Jacob Collier racked up millions of views on YouTube with his intricate, multi-instrumental covers of classics like “Don’t You Worry ’bout a Thing” by Stevie Wonder and “Pure Imagination” from“Willy Wonka and the Chocolate Factory.”
But here’s the rub: how does he perform these complex songs in a live show? The answer came from a specially-designed MIT invention: the Harmonizer. Jacob stopped by the studio to demonstrate the instrument and play songs from his new album, “In My Room.”
Kurt Andersen: What was your musical education?
Jacob Collier: I’m very much self-taught. I was brought up by a family of musicians, so I suppose music was essentially a second language. [They said] here’s how to explore how something feels in a key. How does D major feel? How does B-flat minor feel? I suppose it was very much something that was not a technical introduction, but an emotional introduction.
Five years ago, you started to become known to the world when you performed and recorded these multi-vocal, multi-instrumental videos on YouTube.
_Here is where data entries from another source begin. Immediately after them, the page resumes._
Lemma Online_GetCalendar_law p (o : Online) :
  onlineInv o ->
  match Online_GetCalendar p o with
  | (Ok cal, o') => o' = o /\ calendarsOf o !! p = Some cal
  | (Err e, o') => o' = o /\ calendarsOf o !! p = None /\ isNotFound e = true
  | _ => False
  end.
Proof using Type.
  intros Ho. unfold Online_GetCalendar. rewrite (bind_ok _ _ _ _ _ (onCalendars_Get p o)).
  by destruct (calendarsOf o !! p).
Qed.

#[export, refine] Instance Online_StoreLaws : StoreLaws Online_Store := {
  Inv := onlineInv;
  calendars := calendarsOf;
  objects := fun o => dom (refsOf o);
  genuine := onlineGenuine;
  listed := onlineListed
}.
Proof using JL CDC RDC BL SL SF SH NRL path_given.
  - exact Online_CreateCalendar_law.
  - exact Online_GetCalendar_law.
  - exact Online_ListCalendars_law.
  - exact Online_CreateObject_law.
  - exact Online_GetObject_law.
  - exact Online_ListObjects_law.
  - exact Online_DeleteObject_law.
Defined.
(** C17: The online store is a store of objects by their path, whatever fails, as long as
    nobody else writes to its bucket and a path's ETags tell its contents apart.  It holds the
    paths of its references.  What it gives under a path that is held is, with its ETag, what
    S3 holds now under the key of the reference, or the version whose ETag the reference has;
    a path is reported as not found only when it is not held.  Creating an object adds its
    path, and what is read there next, if the reading does not fail, is the content that was
    put; nothing else changes.  A creation that fails leaves the paths as they are and may only
    have changed the content of an object that was there to the one that was to be put, as S3
    is written before the database.  Deleting removes the path, also perhaps when it fails. *)
Theorem online_keeps_promise (obj : Object) (p : Path) (o : Online) :
  onlineInv o ->
  match Online_CreateCalendarObject obj o with
  | (Ok _, o') => onlineInv o' /\ calendarsOf o' = calendarsOf o
      /\ dom (refsOf o') = {[ objPath obj ]} ∪ dom (refsOf o)
      /\ match Online_GetCalendarObject (objPath obj) o' with
         | (Ok found, _) => objPath found = objPath obj /\ objData found = objData obj
         | (Err e, _) => isNotFound e = false
         | _ => False
         end
      /\ (forall obj', onlineGenuine o' obj' -> objPath obj' = objPath obj -> objData obj' = objData obj)
      /\ forall obj', objPath obj' <> objPath obj -> (onlineGenuine o' obj' <-> onlineGenuine o obj')
  | (Err _, o') => onlineInv o' /\ attempted calendarsOf (fun o => dom (refsOf o)) onlineGenuine obj o o'
  | _ => False
  end
  /\ match Online_GetCalendarObject p o with
     | (Ok found, o') => onlineInv o' /\ sameOnline o o'
         /\ p ∈ dom (refsOf o) /\ objPath found = p /\ onlineGenuine o found
     | (Err e, o') => onlineInv o' /\ sameOnline o o' /\ (isNotFound e = true <-> p ∉ dom (refsOf o))
     | _ => False
     end
  /\ match Online_DeleteCalendarObject p o with
     | (Ok _, o') => onlineInv o' /\ calendarsOf o' = calendarsOf o
         /\ p ∈ dom (refsOf o) /\ dom (refsOf o') = dom (refsOf o) ∖ {[ p ]}
         /\ forall obj, objPath obj <> p -> (onlineGenuine o' obj <-> onlineGenuine o obj)
     | (Err e, o') => onlineInv o' /\ calendarsOf o' = calendarsOf o
         /\ (dom (refsOf o') = dom (refsOf o) \/ dom (refsOf o') = dom (refsOf o) ∖ {[ p ]})
         /\ (p ∉ dom (refsOf o) -> isNotFound e = true)
         /\ forall obj, objPath obj <> p -> (onlineGenuine o' obj <-> onlineGenuine o obj)
     | _ => False
     end.
Proof using JL RDC BL SL SF SH NRL path_given.
  intros Ho. split; [|split; [by apply Online_GetObject_law|by apply Online_DeleteObject_law]].
  pose proof (Online_CreateObject_law obj o Ho) as HC.
  destruct (Online_CreateCalendarObject obj o) as [[a|e|q|] o1]; try done.
  destruct HC as (C1 & C2 & C3 & _ & C4 & C5). do 3 (split; [done|]). split; [|done].
  pose proof (Online_GetObject_law (objPath obj) o1 C1) as HG.
  destruct (Online_GetCalendarObject (objPath obj) o1) as [[found|e|q|] o2]; try done.
  - destruct HG as (_ & _ & _ & G1 & G2). auto.
  - destruct HG as (_ & _ & G). destruct (isNotFound e); [|done]. exfalso. apply (proj1 G eq_refl). rewrite C3. apply elem_of_union. left. by apply elem_of_singleton.
Qed.
End Online.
Did it feel awkward to just do this into a webcam?
It’s a slightly strange sensation at first, but in the end, it’s one that you can really enjoy. It’s as though I’m performing for an audience, but it’s in stop-time. I have up to 50 video takes happening at once, so I need to be a mosaic designer and think about where to place these things.
Is there a checklist of things that you look for in a song?
I think listening to songs for the purpose of arranging them is obviously a different thing from listening to songs for fun. For example, a melody which is simple and strong enough to be completely and utterly reinvented is definitely an asset. And in some ways, repetition is also good, because it means that you can state something, and then you invent it from the point of the view of having stated it.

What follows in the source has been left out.